* [Records shown]
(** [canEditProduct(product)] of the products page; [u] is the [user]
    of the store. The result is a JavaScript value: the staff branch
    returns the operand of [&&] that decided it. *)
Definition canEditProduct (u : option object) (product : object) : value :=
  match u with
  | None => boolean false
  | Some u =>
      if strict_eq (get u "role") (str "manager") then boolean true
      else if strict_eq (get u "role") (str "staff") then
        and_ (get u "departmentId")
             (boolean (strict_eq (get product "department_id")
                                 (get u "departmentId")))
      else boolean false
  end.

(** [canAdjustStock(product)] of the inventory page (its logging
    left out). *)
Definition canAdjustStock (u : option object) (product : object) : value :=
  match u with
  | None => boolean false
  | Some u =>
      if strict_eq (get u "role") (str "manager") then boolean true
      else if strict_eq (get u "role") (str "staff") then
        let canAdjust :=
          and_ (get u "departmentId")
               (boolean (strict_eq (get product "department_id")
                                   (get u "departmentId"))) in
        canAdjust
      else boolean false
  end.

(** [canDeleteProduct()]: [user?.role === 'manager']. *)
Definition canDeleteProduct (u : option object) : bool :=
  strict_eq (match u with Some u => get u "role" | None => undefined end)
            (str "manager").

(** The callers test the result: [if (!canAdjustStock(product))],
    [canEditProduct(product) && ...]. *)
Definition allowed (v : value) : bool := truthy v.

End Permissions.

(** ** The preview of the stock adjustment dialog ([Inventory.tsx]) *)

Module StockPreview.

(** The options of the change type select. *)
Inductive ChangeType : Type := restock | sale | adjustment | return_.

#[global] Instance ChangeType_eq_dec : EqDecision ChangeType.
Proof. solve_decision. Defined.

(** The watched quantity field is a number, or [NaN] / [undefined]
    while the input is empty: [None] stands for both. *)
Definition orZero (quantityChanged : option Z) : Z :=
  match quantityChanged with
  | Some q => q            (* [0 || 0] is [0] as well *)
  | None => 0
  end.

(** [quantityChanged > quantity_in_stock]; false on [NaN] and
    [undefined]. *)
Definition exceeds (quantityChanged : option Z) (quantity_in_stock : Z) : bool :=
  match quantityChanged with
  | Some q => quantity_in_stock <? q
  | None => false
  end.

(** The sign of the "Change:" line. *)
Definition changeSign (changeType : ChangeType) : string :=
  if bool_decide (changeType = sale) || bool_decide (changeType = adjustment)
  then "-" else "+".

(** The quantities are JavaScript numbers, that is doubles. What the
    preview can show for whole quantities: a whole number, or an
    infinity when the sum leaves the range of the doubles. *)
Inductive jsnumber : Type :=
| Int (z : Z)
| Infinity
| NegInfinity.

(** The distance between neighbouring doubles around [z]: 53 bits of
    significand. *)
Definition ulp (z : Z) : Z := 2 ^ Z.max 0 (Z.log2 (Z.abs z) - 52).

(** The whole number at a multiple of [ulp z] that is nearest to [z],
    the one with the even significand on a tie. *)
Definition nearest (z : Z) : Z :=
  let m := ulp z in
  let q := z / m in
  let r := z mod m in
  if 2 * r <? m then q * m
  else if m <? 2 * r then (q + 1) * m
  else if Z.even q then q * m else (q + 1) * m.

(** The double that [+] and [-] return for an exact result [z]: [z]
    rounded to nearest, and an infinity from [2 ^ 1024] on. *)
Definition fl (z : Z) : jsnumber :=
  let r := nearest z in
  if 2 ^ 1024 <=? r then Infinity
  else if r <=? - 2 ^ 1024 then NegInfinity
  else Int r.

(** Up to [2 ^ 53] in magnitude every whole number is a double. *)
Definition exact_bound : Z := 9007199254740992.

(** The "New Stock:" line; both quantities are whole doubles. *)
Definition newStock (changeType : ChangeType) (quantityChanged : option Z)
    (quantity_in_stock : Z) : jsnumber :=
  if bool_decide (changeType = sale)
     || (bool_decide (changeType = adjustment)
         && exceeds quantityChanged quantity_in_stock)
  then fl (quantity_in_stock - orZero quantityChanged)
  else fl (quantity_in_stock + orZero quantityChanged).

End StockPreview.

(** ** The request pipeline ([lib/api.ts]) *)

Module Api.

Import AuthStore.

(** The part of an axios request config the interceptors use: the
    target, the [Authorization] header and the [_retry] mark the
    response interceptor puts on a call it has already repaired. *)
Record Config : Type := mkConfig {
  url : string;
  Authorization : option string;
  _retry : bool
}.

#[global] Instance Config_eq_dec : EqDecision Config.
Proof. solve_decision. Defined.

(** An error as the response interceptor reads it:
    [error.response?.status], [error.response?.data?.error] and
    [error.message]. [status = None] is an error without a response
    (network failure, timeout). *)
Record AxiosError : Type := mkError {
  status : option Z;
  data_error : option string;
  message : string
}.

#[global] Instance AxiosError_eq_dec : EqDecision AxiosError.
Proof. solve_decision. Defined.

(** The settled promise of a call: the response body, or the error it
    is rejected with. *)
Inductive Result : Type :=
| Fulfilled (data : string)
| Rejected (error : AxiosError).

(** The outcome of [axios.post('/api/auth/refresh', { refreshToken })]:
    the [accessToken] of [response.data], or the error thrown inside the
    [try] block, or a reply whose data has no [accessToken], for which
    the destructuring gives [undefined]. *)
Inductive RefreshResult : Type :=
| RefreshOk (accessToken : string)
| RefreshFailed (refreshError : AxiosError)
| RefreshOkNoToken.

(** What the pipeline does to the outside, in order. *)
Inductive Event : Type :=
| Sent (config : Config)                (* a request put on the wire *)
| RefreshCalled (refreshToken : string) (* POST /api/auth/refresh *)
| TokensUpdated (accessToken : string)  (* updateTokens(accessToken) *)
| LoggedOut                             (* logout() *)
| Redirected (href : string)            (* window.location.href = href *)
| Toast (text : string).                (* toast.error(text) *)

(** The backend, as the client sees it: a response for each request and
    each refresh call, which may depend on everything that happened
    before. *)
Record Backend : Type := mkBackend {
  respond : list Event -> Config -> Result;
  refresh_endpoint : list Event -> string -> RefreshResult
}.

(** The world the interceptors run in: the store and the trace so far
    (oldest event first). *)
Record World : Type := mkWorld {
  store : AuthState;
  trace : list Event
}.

--

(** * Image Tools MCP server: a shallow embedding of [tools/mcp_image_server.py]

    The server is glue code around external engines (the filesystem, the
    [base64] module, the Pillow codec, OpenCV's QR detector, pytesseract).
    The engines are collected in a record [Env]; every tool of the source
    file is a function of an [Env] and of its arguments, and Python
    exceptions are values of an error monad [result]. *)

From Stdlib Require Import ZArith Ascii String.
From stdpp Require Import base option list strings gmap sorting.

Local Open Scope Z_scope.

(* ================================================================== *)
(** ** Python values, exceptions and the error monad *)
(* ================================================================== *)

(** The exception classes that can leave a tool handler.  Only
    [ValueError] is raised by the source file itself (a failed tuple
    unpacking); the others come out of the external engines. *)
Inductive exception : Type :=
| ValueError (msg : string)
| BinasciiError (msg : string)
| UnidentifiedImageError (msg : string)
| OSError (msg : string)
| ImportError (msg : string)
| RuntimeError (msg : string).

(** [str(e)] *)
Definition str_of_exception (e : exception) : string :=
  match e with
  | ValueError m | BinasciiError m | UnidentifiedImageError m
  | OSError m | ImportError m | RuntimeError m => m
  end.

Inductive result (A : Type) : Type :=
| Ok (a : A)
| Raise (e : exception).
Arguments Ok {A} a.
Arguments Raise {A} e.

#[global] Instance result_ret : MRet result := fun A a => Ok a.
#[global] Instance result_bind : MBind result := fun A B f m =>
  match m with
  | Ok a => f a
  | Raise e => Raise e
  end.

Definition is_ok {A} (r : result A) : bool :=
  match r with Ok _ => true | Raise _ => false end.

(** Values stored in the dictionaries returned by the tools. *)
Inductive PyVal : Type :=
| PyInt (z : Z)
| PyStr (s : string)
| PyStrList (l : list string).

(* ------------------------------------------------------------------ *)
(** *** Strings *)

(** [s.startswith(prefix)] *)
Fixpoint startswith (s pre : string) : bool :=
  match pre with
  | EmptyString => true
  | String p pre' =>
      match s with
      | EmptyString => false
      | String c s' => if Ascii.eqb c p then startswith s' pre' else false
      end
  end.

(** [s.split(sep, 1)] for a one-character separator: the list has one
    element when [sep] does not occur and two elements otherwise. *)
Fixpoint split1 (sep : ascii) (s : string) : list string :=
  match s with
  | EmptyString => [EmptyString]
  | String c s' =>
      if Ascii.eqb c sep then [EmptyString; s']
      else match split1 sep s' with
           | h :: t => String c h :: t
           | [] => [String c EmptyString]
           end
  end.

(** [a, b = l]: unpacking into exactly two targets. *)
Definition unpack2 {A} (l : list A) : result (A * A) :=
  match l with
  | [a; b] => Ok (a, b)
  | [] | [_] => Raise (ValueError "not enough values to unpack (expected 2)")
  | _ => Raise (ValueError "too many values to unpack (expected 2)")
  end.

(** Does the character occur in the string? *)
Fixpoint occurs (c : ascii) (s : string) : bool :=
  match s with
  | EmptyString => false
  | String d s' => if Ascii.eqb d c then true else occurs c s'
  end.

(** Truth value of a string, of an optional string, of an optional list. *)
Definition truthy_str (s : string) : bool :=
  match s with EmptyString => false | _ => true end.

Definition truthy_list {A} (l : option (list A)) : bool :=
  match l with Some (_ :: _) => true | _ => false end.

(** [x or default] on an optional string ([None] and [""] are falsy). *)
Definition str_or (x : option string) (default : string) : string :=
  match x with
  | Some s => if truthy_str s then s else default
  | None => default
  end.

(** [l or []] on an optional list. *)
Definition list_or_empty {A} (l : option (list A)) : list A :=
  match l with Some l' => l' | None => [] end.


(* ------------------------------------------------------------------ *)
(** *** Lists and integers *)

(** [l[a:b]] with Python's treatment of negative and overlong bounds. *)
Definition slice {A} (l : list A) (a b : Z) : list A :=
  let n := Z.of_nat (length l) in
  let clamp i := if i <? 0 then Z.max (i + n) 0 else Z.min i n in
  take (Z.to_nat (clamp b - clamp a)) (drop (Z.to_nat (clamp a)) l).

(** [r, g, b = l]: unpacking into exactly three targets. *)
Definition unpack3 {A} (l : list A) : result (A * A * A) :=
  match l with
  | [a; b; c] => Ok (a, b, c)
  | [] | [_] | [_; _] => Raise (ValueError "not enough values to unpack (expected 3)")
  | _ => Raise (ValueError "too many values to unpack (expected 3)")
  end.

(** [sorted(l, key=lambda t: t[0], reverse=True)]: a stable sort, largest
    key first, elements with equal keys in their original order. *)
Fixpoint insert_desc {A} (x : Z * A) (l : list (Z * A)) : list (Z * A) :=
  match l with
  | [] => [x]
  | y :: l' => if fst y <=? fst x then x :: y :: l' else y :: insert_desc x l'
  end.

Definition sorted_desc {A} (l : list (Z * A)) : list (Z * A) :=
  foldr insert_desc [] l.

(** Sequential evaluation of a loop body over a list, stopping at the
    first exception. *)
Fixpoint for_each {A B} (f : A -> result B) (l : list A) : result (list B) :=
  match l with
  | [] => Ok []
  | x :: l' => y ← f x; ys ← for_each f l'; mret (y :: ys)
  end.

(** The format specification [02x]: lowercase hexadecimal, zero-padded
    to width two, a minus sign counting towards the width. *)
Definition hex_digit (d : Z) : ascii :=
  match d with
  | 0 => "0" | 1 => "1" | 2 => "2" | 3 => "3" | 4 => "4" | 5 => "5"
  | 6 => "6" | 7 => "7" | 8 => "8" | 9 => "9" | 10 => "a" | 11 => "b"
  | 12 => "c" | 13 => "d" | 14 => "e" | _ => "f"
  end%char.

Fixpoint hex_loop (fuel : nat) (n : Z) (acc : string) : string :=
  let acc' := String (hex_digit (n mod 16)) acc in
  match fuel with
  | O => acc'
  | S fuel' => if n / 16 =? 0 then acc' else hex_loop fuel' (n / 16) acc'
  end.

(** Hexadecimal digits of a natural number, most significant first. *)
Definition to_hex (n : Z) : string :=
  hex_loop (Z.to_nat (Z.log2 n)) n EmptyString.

* [What needs to be done] How many lines in the listing above contain "manager"? Give only the number.

* [Result] 4